Among the records that follow, find the line with "other classes. *)" and the line with "rewrite (bool_decide_eq_false_2 _ Hd), (bool_decide_eq_false_2". Set down those lines and all lines between them exactly, without adding anything.

*** Given entries ***

(** C2: for a supported language L, [switch(L)] stores L and navigates to
    the same page under the prefix of L: from [/it/manual.html] to
    [/L/manual.html] (so [switch('en')] goes to [/en/manual.html]), and
    from the path [/], which has no file name, to [/L/index.html] (so
    [switch('fr')] goes to [/fr/index.html]); in general the file name
    after the last slash of the path is kept. *)
Theorem C2_switch_same_page (L : string) (s : state) :
  L ∈ Language.SUPPORTED →
  let s1 := Language.switch L (set_pathname "/it/manual.html" s) in
  let s2 := Language.switch L (set_pathname "/" s) in
  Language.get s1 = Some L ∧ navigation s1 = Some ("/" +:+ L +:+ "/manual.html")
  ∧ Language.get s2 = Some L ∧ navigation s2 = Some ("/" +:+ L +:+ "/index.html")
  ∧ ∀ dir page : string,
      includes page "/" = false → page ≠ "" →
      let s3 := Language.switch L (set_pathname (dir +:+ "/" +:+ page) s) in
      Language.get s3 = Some L
      ∧ navigation s3 =
        Some ((if includes (dir +:+ "/" +:+ page) "/jwtime/" then "/jwtime/" else "/")
                +:+ L +:+ "/" +:+ page).
Proof.
  intros HL. cbv zeta. rewrite !switch_supported by done.
  unfold Language.get, getItem. cbn [localStorage set_href setItem set_localStorage].
  rewrite !lookup_insert_eq. do 4 (split; [done|]).
  intros dir page Hp Hne. rewrite switch_supported by done.
  cbn [localStorage navigation pathname set_href setItem set_localStorage set_pathname].
  rewrite lookup_insert_eq. split; [done|].
  unfold language_url. by rewrite currentPage_of_path.
Qed.

Lemma C2_witness :
  navigation (Language.switch "en" (set_pathname "/it/manual.html" (Sample.start "/")))
    = Some "/en/manual.html"
  ∧ Language.get (Language.switch "en" (set_pathname "/it/manual.html" (Sample.start "/")))
    = Some "en"
  ∧ navigation (Language.switch "fr" (set_pathname "/" (Sample.start "/it/manual.html")))
    = Some "/fr/index.html"
  ∧ navigation (Language.switch "de"
                  (set_pathname ("/jwtime/it" +:+ "/" +:+ "news.html") (Sample.start "/")))
    = Some "/jwtime/de/news.html".
Proof.
  assert (Hen : "en" ∈ Language.SUPPORTED) by compute_done.
  assert (Hfr : "fr" ∈ Language.SUPPORTED) by compute_done.
  assert (Hde : "de" ∈ Language.SUPPORTED) by compute_done.
  pose proof (C2_switch_same_page "en" (Sample.start "/") Hen) as (H1 & H2 & _).
  pose proof (C2_switch_same_page "fr" (Sample.start "/it/manual.html") Hfr)
    as (_ & _ & _ & H4 & _).
  pose proof (C2_switch_same_page "de" (Sample.start "/") Hde) as (_ & _ & _ & _ & H5).
  assert (Hpage : "news.html" ≠ "") by discriminate.
  destruct (H5 "/jwtime/it" "news.html" eq_refl Hpage) as [_ H6].
  exact (conj H2 (conj H1 (conj H4 H6))).
Defined.

(** C3, as stated, fails: a value other than "dark" and "light" (here the
    meta-value "auto") leaves [body] with neither theme class. *)
Lemma C3_auto_leaves_no_theme_class :
  one_theme_class (Theme.applyTheme "auto" (Sample.start "/")) = false
  ∧ body_classes (Theme.applyTheme "auto" (Sample.start "/")) = [].
Proof. split; reflexivity. Qed.

(** C3 (amended): after [applyTheme(value)] the body never carries both
    theme classes; it carries exactly one when the value is "dark" or
    "light" and none for any other value; the function adds no class but
    "dark-theme" or "light-theme" (so nothing for "auto") and keeps all
    other classes. *)
Theorem C3_applyTheme_theme_classes (theme : string) (s : state) :
  let after := body_classes (Theme.applyTheme theme s) in
  ClassList.contains "dark-theme" after && ClassList.contains "light-theme" after = false
  ∧ one_theme_class (Theme.applyTheme theme s)
    = bool_decide (theme = Theme.DARK ∨ theme = Theme.LIGHT)
  ∧ ClassList.contains "dark-theme" after = bool_decide (theme = Theme.DARK)
  ∧ ClassList.contains "light-theme" after = bool_decide (theme = Theme.LIGHT)
  ∧ ∀ c, c ∈ after ↔
         (c ∈ body_classes s ∧ c ≠ "dark-theme" ∧ c ≠ "light-theme")
         ∨ (c = "dark-theme" ∧ theme = Theme.DARK)
         ∨ (c = "light-theme" ∧ theme = Theme.LIGHT).
Proof.
  cbv zeta. unfold one_theme_class.
  rewrite contains_dark_applyTheme, contains_light_applyTheme.
  split; [|split; [|split; [done|split; [done|intros c]]]].
  - destruct (decide (theme = Theme.DARK)) as [->|Hd]; [done|].
    by rewrite (bool_decide_eq_false_2 _ Hd).
  - destruct (decide (theme = Theme.DARK)) as [->|Hd]; [done|].
    destruct (decide (theme = Theme.LIGHT)) as [->|Hl]; [done|].
    rewrite (bool_decide_eq_false_2 _ Hd), (bool_decide_eq_false_2 _ Hl).
    symmetry. apply bool_decide_eq_false_2. tauto.
  - rewrite applyTheme_body_classes. cbv zeta.
    destruct (decide (theme = Theme.DARK)) as [->|Hd];
      [|destruct (decide (theme = Theme.LIGHT)) as [->|Hl]];
      rewrite ?elem_of_add, !elem_of_remove;
      intuition (subst; auto; try discriminate; try congruence).
Qed.

(** C4, as stated, fails for an initial state in which only one of the two
    elements carries "active": here the container starts with it and the
    toggle without it, and after each click they still disagree. *)
Lemma C4_markers_disagree_after_click :
  let s := Navigation.setupMobileMenu (Sample.start_nav_open "/") in
  getElementById "mobile-menu-toggle" (document s) = Some 2
  ∧ querySelector (SelClass "nav") (document s) = Some 3
  ∧ has_class "active" 2 (clicks 1 2 s) = true
  ∧ has_class "active" 3 (clicks 1 2 s) = false
  ∧ markers_agree 2 3 (clicks 1 2 s) = false
  ∧ markers_agree 2 3 (clicks 2 2 s) = false.
Proof. cbv zeta. repeat split; vm_compute; reflexivity. Qed.

(** C4 (amended): [setupMobileMenu()] does nothing when the menu toggle or
    the navigation container is missing; otherwise it adds one click
    listener to the toggle, and every click flips the class "active" on
    both elements, so that after any number of clicks the two elements
    agree on it exactly when they agreed in the initial state. The
    listener is the first on the way of a click on the toggle: nothing
    listens on the toggle or above it before. *)
Theorem C4_setupMobileMenu_lockstep (s : state) :
  (getElementById "mobile-menu-toggle" (document s) = None
   ∨ querySelector (SelClass "nav") (document s) = None →
   Navigation.setupMobileMenu s = s)
  ∧ ∀ m n : ref,
      getElementById "mobile-menu-toggle" (document s) = Some m →
      querySelector (SelClass "nav") (document s) = Some n →
      Navigation.setupMobileMenu s
        = addEventListener (Element m) "click" (MobileMenuClick m n) s
      ∧ (handlers_for (Element m) "click" s = [] →
         ∀ k : nat,
           let s' := clicks k m (Navigation.setupMobileMenu s) in
           (m ≠ n →
            has_class "active" m s' = xorb (Nat.odd k) (has_class "active" m s)
            ∧ has_class "active" n s' = xorb (Nat.odd k) (has_class "active" n s))
           ∧ markers_agree m n s' = markers_agree m n s).
Proof.
  split.
  - unfold Navigation.setupMobileMenu. intros [-> | ->]; [done|].
    by destruct (getElementById _ _).
  - intros m n Hm Hn.
    assert (Navigation.setupMobileMenu s
            = addEventListener (Element m) "click" (MobileMenuClick m n) s) as Hs.
    { unfold Navigation.setupMobileMenu. by rewrite Hm, Hn. }
    split; [done|]. intros Hnone k. cbv zeta. rewrite Hs.
    apply getElementById_Some in Hm. apply querySelector_Some in Hn.
    destruct (clicks_mobile_menu m n
                (addEventListener (Element m) "click" (MobileMenuClick m n) s) k)
      as (_ & _ & _ & Hflip & Hagree); [done|done| |].
    { by apply handlers_for_addEventListener_first. }
    split; [exact Hflip | exact Hagree].
Qed.

Lemma C4_witness :
  markers_agree 2 3 (clicks 3 2 (Navigation.setupMobileMenu (Sample.start "/")))
  = markers_agree 2 3 (Sample.start "/").
Proof.
  refine (proj2 (proj2 (proj2 (C4_setupMobileMenu_lockstep (Sample.start "/")) 2 3 _ _) _ 3));
    reflexivity.
Defined.

(** C5: only a language of the supported set is written under the language
    key or put into a navigation URL. [save] writes its argument or
    nothing, and writes only a supported one; [switch] does nothing or
    stores a supported language and builds the URL from it;
    [detectAndSaveCurrentLanguage] stores nothing or a supported language;
    and after any history of language calls the stored language and the
    requested URL are what they were before or come from a supported
    language. *)
Theorem C5_only_supported_languages :
  (∀ lang s, Language.save lang s = s
             ∨ (lang ∈ Language.SUPPORTED
                ∧ Language.save lang s = setItem Language.STORAGE_KEY lang s))
  ∧ (∀ lang s, Language.switch lang s = s
               ∨ (lang ∈ Language.SUPPORTED
                  ∧ Language.switch lang s =
                    set_href (language_url (pathname s) lang)
                             (setItem Language.STORAGE_KEY lang s)))
  ∧ (∀ s, Language.detectAndSaveCurrentLanguage s = s
          ∨ ∃ g, g ∈ Language.SUPPORTED
                 ∧ Language.match_lang (pathname s) = Some g
                 ∧ Language.detectAndSaveCurrentLanguage s
                   = setItem Language.STORAGE_KEY g s)
  ∧ (∀ calls s v, Language.get (run_language_calls calls s) = Some v →
                  v ∈ Language.SUPPORTED ∨ Language.get s = Some v)
  ∧ (∀ calls s url, navigation (run_language_calls calls s) = Some url →
                    (∃ g, g ∈ Language.SUPPORTED ∧ url = language_url (pathname s) g)
                    ∨ navigation s = Some url).
Proof.
  split; [|split; [|split; [|split]]].
  - intros lang s. destruct (decide (lang ∈ Language.SUPPORTED)) as [H|H].
    + right. split; [done|]. by apply save_supported.
    + left. by apply save_unsupported.
  - intros lang s. destruct (decide (lang ∈ Language.SUPPORTED)) as [H|H].
    + right. split; [done|]. by apply switch_supported.
    + left. by apply switch_unsupported.
  - apply detect_cases.
  - intros calls s. apply (run_language_calls_ok calls s).
  - intros calls s. apply (run_language_calls_ok calls s).
Qed.

Lemma C5_witness :
  "de" ∈ Language.SUPPORTED ∨ Language.get (Sample.start "/en/manual.html") = Some "de".
Proof.
  refine (proj1 (proj2 (proj2 (proj2 C5_only_supported_languages)))
            [CallSave "tlh"; CallDetectAndSave; CallSwitch "de"]
            (Sample.start "/en/manual.html") "de" _).
  vm_compute. reflexivity.
Defined.

(** C6: for a language code L outside the supported set, [save(L)] and
    [switch(L)] change nothing: the stored language stays and no
    navigation is requested. *)
Theorem C6_unsupported_language_ignored (L : string) (s : state) :
  L ∉ Language.SUPPORTED →
  Language.save L s = s ∧ Language.switch L s = s.
Proof. intros H. split; [by apply save_unsupported | by apply switch_unsupported]. Qed.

*** End of Given entries ***

# Expected output
    other classes. *)
Theorem C3_applyTheme_theme_classes (theme : string) (s : state) :
  let after := body_classes (Theme.applyTheme theme s) in
  ClassList.contains "dark-theme" after && ClassList.contains "light-theme" after = false
  ∧ one_theme_class (Theme.applyTheme theme s)
    = bool_decide (theme = Theme.DARK ∨ theme = Theme.LIGHT)
  ∧ ClassList.contains "dark-theme" after = bool_decide (theme = Theme.DARK)
  ∧ ClassList.contains "light-theme" after = bool_decide (theme = Theme.LIGHT)
  ∧ ∀ c, c ∈ after ↔
         (c ∈ body_classes s ∧ c ≠ "dark-theme" ∧ c ≠ "light-theme")
         ∨ (c = "dark-theme" ∧ theme = Theme.DARK)
         ∨ (c = "light-theme" ∧ theme = Theme.LIGHT).
Proof.
  cbv zeta. unfold one_theme_class.
  rewrite contains_dark_applyTheme, contains_light_applyTheme.
  split; [|split; [|split; [done|split; [done|intros c]]]].
  - destruct (decide (theme = Theme.DARK)) as [->|Hd]; [done|].
    by rewrite (bool_decide_eq_false_2 _ Hd).
  - destruct (decide (theme = Theme.DARK)) as [->|Hd]; [done|].
    destruct (decide (theme = Theme.LIGHT)) as [->|Hl]; [done|].
    rewrite (bool_decide_eq_false_2 _ Hd), (bool_decide_eq_false_2 _ Hl).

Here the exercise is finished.